The Master Mind (also known as Sinners Three) is a lost 1920 American silent crime drama film produced by Whitman Bennett and released by Associated First National Pictures, later just First National Pictures). Kenneth Webb directed and Lionel Barrymore stars. It is based on a 1913 play, The Master Mind, by playwright Daniel David Cohen also known as Daniel D. Carter.

==Plot==
As described in a film magazine, in revenge for the successful prosecution of his younger brother Richard, accused of murder but innocent, by district attorney Wainwright, Henry Allen, whose two passions are the study of psychology and his love for his brother, schemes to return the hurt to the lawyer and take away that which he holds dear.

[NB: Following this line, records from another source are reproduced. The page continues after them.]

(** X3.  When the stored devices of the user are read and nothing is found
    under the device id of the new session (no devices at all, or neither a
    stored device nor an inherited member under that id),
    completeOnNewDevice throws "Unknown device user:device" and sends no
    report, although the credentials were already installed by then. *)
Theorem completeOnNewDevice_unknown_device :
  forall W (env : Env W) (s : Rendezvous.t) (w : W)
         (userId : string) (devices : option (JS.Record DeviceInfo.t)),
    let r := run env completeOnNewDevice s w in
    In (userId, Returned devices) (raw_devices (trace r)) ->
    exists login,
      installs (trace r) = [login]
      /\ userId = IMatrixClientCreds.userId login
      /\ (raw_device devices (IMatrixClientCreds.deviceId login) = Undefined ->
          completion r =
            Threw (Error ("Unknown device " ++ IMatrixClientCreds.userId login
                            ++ ":" ++ to_string (IMatrixClientCreds.deviceId login)))
          /\ sends (trace r) = []).
Proof.
  intros W env s w userId devices r. subst r.
  unfold completeOnNewDevice, surface_digits, cancel. walk.
  all: intros H; simpl in H; unpack.
  all: eexists; repeat split; try reflexivity; simpl in *; congruence.
Qed.

(** X4.  What the result of completeOnNewDevice tells its caller.  No
    result: nothing was received, or a decline was received and the cancel
    went through; in both cases no login was asked for, nothing installed,
    nothing sent.  Credentials: they are the ones the login answered and
    setLoggedIn installed, and the report naming their device id was sent
    and the send resolved. *)
Theorem completeOnNewDevice_result :
  forall W (env : Env W) (s : Rendezvous.t) (w : W),
    let r := run env completeOnNewDevice s w in
    (completion r = Returned None ->
     logins (trace r) = [] /\ installs (trace r) = [] /\ sends (trace r) = []
     /\ (receives (trace r) = [Returned None]
         \/ exists p, receives (trace r) = [Returned (Some p)]
                      /\ Payload.outcome p = Some "declined"
                      /\ cancels (trace r) = [(UserDeclined, Returned tt)]))
    /\
    (forall login, completion r = Returned (Some login) ->
       login_answers (trace r) = [Returned login]
       /\ installs (trace r) = [login]
       /\ exists q, send_answers (trace r) = [(q, Returned tt)]
                    /\ Payload.outcome q = Some "success"
                    /\ Payload.deviceId q = IMatrixClientCreds.deviceId login).
Proof.
  intros W env s w r. subst r.
  unfold completeOnNewDevice, surface_digits, cancel. walk.
  all: split; [intros H|intros login H]; try discriminate H; received_is; fields.
  all: repeat match goal with u : unit |- _ => destruct u end.
  all: repeat split; try solve [left; reflexivity].
  all: try solve [right; eexists; repeat split; assumption].
  all: eexists; repeat split.
Qed.

(** ** What one device sends, the other receives *)

(** completeOnNewDevice on a received payload, by the guards it passes. *)
Lemma completeOnNewDevice_received W (env : Env W) s w p :
  let r := run env completeOnNewDevice s w in
  In (Returned (Some p)) (receives (trace r)) ->
  session r = s
  /\ if strict_eq (Payload.outcome p) (Some "declined") then
       (exists c, cancels (trace r) = [(UserDeclined, c)]
                  /\ completion r =
                       match c with
                       | Returned _ => Returned None
                       | Threw e => Threw e
                       end)
       /\ logins (trace r) = [] /\ installs (trace r) = []
       /\ sends (trace r) = []
     else
       cancels (trace r) = []
       /\ if negb (truthy (Payload.homeserver p)) then
            completion r = Threw (Error "No homeserver returned")
            /\ logins (trace r) = [] /\ sends (trace r) = []
          else if negb (truthy (Payload.login_token p)) then
            completion r = Threw (Error "No login token returned")
            /\ logins (trace r) = [] /\ sends (trace r) = []
          else
            logins (trace r)
            = [(to_string (Payload.homeserver p), None, "m.login.token",
                to_string (Payload.login_token p))]
            /\ installs (trace r) = resolved (login_answers (trace r)).
Proof.
  intros r. subst r.
  unfold completeOnNewDevice, surface_digits, cancel. walk.
  all: intros H; simpl in H; unpack; guards; try congruence.
  all: repeat split; try (eexists; split; reflexivity).
Qed.

(** confirmLoginOnExistingDevice on a received payload. *)
Lemma confirmLoginOnExistingDevice_received W (env : Env W) s w p :
  let r := run env confirmLoginOnExistingDevice s w in
  In (Returned (Some p)) (receives (trace r)) ->
  if strict_eq (Payload.outcome p) (Some "success") then
    completion r = Returned (Payload.deviceId p)
    /\ session r =
         Rendezvous.set_newDeviceKeys (Payload.deviceKeys p)
           (Rendezvous.set_newDeviceId (Payload.deviceId p) s)
  else
    completion r = Threw (Error "Linking failed") /\ session r = s.
Proof.
  intros r. subst r.
  unfold confirmLoginOnExistingDevice, this_cli. walk.
  all: intros H; simpl in H; unpack; guards; try congruence.
  all: split; reflexivity.
Qed.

Finding that Wainwright loves a portrait of a young woman with a criminal record, Henry develops a scheme that takes Maggie from prison and educates her abroad. Upon completion of her education he surrounds her with a pretending family, presumably to cover up her past, and brings her and the lawyer together and permits them to marry. With Wainwright running for governor, Henry goes to him and reveals the past of the Maggie and the criminal record of her family, intending to force Wainwright on threat of public exposure to withdraw from the election. Before this threat can be made effective, Maggie appeals to Henry, and he has a change of heart, realizing that vengeance is not man meted but God-visited. Henry leaves the loving couple to fame and happiness.